Requirement:
The full listing, copied exactly, is the required output.

Source information:
=-=-=-=-=

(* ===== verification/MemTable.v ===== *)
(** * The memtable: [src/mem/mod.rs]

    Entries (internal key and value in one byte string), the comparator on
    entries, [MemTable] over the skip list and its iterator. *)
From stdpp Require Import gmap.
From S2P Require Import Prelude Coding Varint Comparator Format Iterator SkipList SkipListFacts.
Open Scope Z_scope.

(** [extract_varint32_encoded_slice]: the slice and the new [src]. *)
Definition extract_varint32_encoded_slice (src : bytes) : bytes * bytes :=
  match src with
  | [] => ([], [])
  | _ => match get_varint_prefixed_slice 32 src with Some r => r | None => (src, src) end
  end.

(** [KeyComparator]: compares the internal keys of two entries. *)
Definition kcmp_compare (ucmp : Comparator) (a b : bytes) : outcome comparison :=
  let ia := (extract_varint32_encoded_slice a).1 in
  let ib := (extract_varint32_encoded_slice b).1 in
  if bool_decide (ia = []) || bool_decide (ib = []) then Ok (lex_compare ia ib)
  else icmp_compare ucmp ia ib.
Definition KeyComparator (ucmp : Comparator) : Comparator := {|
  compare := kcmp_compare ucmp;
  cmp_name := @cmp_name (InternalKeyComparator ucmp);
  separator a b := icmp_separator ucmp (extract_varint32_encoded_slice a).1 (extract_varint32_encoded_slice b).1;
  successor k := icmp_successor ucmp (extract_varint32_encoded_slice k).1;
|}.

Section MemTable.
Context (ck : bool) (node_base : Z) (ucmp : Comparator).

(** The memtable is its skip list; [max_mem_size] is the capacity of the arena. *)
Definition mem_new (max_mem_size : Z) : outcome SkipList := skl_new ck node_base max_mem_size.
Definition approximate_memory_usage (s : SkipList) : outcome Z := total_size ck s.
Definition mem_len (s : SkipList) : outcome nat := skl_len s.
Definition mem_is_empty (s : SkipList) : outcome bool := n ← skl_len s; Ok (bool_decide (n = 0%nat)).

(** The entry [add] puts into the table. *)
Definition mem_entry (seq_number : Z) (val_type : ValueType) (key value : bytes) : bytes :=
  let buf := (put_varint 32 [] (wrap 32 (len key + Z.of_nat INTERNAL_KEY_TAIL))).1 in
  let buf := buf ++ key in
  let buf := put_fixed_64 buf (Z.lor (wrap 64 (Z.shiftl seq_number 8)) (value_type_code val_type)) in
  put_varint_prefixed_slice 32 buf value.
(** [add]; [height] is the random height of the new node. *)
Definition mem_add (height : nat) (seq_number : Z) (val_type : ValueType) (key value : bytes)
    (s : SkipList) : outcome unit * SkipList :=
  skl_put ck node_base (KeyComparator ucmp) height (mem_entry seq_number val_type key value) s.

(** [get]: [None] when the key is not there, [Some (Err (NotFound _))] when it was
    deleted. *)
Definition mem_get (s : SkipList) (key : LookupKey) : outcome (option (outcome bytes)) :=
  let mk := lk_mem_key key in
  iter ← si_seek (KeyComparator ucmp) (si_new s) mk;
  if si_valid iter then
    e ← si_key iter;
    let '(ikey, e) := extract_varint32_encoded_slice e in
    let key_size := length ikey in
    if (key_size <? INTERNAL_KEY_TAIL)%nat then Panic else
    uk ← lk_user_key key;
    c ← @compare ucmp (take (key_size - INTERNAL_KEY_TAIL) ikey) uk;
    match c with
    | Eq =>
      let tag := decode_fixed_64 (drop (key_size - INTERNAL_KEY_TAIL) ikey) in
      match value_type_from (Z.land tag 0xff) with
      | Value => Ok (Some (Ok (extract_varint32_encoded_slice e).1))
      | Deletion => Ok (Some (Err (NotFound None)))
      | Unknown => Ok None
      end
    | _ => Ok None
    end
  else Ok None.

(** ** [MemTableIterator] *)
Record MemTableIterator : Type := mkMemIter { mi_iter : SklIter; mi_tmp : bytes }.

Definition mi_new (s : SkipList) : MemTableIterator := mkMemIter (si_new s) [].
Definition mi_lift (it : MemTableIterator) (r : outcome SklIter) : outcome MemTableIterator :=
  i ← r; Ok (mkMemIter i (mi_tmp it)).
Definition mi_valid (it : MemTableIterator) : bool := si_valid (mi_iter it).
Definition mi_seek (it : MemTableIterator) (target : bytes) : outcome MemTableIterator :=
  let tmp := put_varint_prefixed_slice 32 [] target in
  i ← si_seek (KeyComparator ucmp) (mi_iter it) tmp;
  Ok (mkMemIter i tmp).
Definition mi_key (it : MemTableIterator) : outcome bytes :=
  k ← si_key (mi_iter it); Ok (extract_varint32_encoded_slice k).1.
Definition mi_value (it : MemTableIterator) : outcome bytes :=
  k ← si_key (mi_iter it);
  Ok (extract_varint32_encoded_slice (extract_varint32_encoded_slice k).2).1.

=-=-=-=-=

Response box:
(* ===== verification/MemTable.v ===== *)
(** * The memtable: [src/mem/mod.rs]

    Entries (internal key and value in one byte string), the comparator on
    entries, [MemTable] over the skip list and its iterator. *)
From stdpp Require Import gmap.
From S2P Require Import Prelude Coding Varint Comparator Format Iterator SkipList SkipListFacts.
Open Scope Z_scope.

(** [extract_varint32_encoded_slice]: the slice and the new [src]. *)
Definition extract_varint32_encoded_slice (src : bytes) : bytes * bytes :=
  match src with
  | [] => ([], [])
  | _ => match get_varint_prefixed_slice 32 src with Some r => r | None => (src, src) end
  end.

(** [KeyComparator]: compares the internal keys of two entries. *)
Definition kcmp_compare (ucmp : Comparator) (a b : bytes) : outcome comparison :=
  let ia := (extract_varint32_encoded_slice a).1 in
  let ib := (extract_varint32_encoded_slice b).1 in
  if bool_decide (ia = []) || bool_decide (ib = []) then Ok (lex_compare ia ib)
  else icmp_compare ucmp ia ib.
Definition KeyComparator (ucmp : Comparator) : Comparator := {|
  compare := kcmp_compare ucmp;
  cmp_name := @cmp_name (InternalKeyComparator ucmp);
  separator a b := icmp_separator ucmp (extract_varint32_encoded_slice a).1 (extract_varint32_encoded_slice b).1;
  successor k := icmp_successor ucmp (extract_varint32_encoded_slice k).1;
|}.

Section MemTable.
Context (ck : bool) (node_base : Z) (ucmp : Comparator).

(** The memtable is its skip list; [max_mem_size] is the capacity of the arena. *)
Definition mem_new (max_mem_size : Z) : outcome SkipList := skl_new ck node_base max_mem_size.
Definition approximate_memory_usage (s : SkipList) : outcome Z := total_size ck s.
Definition mem_len (s : SkipList) : outcome nat := skl_len s.
Definition mem_is_empty (s : SkipList) : outcome bool := n ← skl_len s; Ok (bool_decide (n = 0%nat)).

(** The entry [add] puts into the table. *)
Definition mem_entry (seq_number : Z) (val_type : ValueType) (key value : bytes) : bytes :=
  let buf := (put_varint 32 [] (wrap 32 (len key + Z.of_nat INTERNAL_KEY_TAIL))).1 in
  let buf := buf ++ key in
  let buf := put_fixed_64 buf (Z.lor (wrap 64 (Z.shiftl seq_number 8)) (value_type_code val_type)) in
  put_varint_prefixed_slice 32 buf value.
(** [add]; [height] is the random height of the new node. *)
Definition mem_add (height : nat) (seq_number : Z) (val_type : ValueType) (key value : bytes)
    (s : SkipList) : outcome unit * SkipList :=
  skl_put ck node_base (KeyComparator ucmp) height (mem_entry seq_number val_type key value) s.

(** [get]: [None] when the key is not there, [Some (Err (NotFound _))] when it was
    deleted. *)
Definition mem_get (s : SkipList) (key : LookupKey) : outcome (option (outcome bytes)) :=
  let mk := lk_mem_key key in
  iter ← si_seek (KeyComparator ucmp) (si_new s) mk;
  if si_valid iter then
    e ← si_key iter;
    let '(ikey, e) := extract_varint32_encoded_slice e in
    let key_size := length ikey in
    if (key_size <? INTERNAL_KEY_TAIL)%nat then Panic else
    uk ← lk_user_key key;
    c ← @compare ucmp (take (key_size - INTERNAL_KEY_TAIL) ikey) uk;
    match c with
    | Eq =>
      let tag := decode_fixed_64 (drop (key_size - INTERNAL_KEY_TAIL) ikey) in
      match value_type_from (Z.land tag 0xff) with
      | Value => Ok (Some (Ok (extract_varint32_encoded_slice e).1))
      | Deletion => Ok (Some (Err (NotFound None)))
      | Unknown => Ok None
      end
    | _ => Ok None
    end
  else Ok None.

(** ** [MemTableIterator] *)
Record MemTableIterator : Type := mkMemIter { mi_iter : SklIter; mi_tmp : bytes }.

Definition mi_new (s : SkipList) : MemTableIterator := mkMemIter (si_new s) [].
Definition mi_lift (it : MemTableIterator) (r : outcome SklIter) : outcome MemTableIterator :=
  i ← r; Ok (mkMemIter i (mi_tmp it)).
Definition mi_valid (it : MemTableIterator) : bool := si_valid (mi_iter it).
Definition mi_seek (it : MemTableIterator) (target : bytes) : outcome MemTableIterator :=
  let tmp := put_varint_prefixed_slice 32 [] target in
  i ← si_seek (KeyComparator ucmp) (mi_iter it) tmp;
  Ok (mkMemIter i tmp).
Definition mi_key (it : MemTableIterator) : outcome bytes :=
  k ← si_key (mi_iter it); Ok (extract_varint32_encoded_slice k).1.
Definition mi_value (it : MemTableIterator) : outcome bytes :=
  k ← si_key (mi_iter it);
  Ok (extract_varint32_encoded_slice (extract_varint32_encoded_slice k).2).1.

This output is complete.